If a line of the material holds the string "rstrip", please copy it.
---*---
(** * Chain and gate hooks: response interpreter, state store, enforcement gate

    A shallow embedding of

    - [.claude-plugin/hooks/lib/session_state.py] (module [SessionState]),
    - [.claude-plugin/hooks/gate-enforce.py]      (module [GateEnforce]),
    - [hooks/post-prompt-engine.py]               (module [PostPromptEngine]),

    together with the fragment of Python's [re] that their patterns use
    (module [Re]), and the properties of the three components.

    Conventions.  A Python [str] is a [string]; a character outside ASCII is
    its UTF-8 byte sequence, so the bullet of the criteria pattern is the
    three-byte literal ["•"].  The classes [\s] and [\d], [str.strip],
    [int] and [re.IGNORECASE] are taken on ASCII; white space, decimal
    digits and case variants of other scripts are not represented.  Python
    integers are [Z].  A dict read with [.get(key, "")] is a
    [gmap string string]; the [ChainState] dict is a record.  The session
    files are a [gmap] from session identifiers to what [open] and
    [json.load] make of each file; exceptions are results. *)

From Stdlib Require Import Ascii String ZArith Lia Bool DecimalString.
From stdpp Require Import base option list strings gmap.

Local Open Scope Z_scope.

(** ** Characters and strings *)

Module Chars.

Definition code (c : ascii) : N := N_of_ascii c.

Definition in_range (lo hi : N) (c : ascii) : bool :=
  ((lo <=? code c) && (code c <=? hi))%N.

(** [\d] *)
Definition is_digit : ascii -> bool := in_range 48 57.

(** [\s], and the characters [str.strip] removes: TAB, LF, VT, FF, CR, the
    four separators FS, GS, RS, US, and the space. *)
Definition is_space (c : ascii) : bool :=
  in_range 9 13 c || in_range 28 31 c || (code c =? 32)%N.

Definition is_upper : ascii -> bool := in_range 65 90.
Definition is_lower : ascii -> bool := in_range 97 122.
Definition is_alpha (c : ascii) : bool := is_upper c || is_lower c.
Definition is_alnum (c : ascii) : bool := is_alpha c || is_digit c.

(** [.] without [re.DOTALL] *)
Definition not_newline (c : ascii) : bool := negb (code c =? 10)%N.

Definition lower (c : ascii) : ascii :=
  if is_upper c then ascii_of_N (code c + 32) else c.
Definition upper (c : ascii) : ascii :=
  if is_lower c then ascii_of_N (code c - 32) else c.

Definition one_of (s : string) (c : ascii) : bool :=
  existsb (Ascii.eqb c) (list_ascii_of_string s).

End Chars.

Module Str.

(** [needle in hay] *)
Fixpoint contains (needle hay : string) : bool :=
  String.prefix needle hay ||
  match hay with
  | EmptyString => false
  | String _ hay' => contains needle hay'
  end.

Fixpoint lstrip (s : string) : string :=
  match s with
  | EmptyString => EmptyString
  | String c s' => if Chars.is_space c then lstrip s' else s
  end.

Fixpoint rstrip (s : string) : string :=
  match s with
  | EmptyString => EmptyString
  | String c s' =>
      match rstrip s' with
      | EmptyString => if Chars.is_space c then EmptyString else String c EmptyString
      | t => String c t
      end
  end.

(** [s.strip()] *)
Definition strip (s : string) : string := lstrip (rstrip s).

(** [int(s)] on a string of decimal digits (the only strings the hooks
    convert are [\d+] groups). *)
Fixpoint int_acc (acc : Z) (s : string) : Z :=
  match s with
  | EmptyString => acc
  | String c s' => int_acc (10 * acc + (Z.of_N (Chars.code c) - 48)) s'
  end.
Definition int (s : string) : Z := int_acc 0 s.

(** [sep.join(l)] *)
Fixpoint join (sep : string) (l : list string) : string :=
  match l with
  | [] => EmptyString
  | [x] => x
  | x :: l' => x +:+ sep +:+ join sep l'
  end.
---*---
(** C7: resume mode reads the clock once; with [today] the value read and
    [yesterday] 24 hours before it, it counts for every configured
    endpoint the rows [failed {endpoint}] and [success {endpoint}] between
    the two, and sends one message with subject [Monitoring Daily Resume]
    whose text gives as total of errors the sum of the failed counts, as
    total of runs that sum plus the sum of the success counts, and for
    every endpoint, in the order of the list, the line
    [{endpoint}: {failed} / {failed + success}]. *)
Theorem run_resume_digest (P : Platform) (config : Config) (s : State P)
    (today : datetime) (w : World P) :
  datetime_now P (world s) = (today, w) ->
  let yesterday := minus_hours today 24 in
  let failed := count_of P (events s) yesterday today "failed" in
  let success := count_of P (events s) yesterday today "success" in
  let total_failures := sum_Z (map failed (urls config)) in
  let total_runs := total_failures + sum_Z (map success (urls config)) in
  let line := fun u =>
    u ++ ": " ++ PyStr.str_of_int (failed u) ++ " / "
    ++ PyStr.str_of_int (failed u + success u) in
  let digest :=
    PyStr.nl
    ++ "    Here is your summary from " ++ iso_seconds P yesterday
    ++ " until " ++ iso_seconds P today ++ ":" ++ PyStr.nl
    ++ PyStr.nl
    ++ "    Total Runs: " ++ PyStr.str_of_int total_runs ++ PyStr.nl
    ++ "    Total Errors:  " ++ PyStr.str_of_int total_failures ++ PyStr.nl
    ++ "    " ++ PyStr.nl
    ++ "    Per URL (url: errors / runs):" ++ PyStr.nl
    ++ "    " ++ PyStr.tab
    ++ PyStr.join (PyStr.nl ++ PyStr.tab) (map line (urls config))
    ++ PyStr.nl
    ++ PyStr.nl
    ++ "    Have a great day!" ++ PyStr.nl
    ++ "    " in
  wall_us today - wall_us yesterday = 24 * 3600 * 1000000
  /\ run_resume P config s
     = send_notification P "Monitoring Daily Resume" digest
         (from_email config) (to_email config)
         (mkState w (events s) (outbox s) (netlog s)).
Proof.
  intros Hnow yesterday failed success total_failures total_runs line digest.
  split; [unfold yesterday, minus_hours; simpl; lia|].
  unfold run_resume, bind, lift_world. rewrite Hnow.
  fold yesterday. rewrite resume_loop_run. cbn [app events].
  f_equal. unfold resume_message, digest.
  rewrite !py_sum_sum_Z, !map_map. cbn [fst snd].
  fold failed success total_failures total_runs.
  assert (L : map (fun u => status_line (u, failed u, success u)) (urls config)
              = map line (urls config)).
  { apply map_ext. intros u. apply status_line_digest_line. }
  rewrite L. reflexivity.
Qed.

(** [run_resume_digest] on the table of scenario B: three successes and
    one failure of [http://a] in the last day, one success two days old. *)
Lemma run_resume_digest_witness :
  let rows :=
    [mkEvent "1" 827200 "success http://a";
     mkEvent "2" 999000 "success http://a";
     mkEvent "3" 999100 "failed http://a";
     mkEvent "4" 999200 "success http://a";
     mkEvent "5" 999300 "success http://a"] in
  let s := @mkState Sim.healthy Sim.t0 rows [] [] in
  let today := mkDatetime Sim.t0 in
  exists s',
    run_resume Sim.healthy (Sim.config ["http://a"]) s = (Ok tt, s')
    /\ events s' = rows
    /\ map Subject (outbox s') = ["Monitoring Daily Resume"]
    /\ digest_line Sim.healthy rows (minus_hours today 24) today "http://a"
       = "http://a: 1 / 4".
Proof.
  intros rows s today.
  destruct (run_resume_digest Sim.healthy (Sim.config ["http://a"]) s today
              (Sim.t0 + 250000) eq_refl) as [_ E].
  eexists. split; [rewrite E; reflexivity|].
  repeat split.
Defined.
---*---
Finished exercise >>
Fixpoint rstrip (s : string) : string :=
      match rstrip s' with
Definition strip (s : string) : string := lstrip (rstrip s).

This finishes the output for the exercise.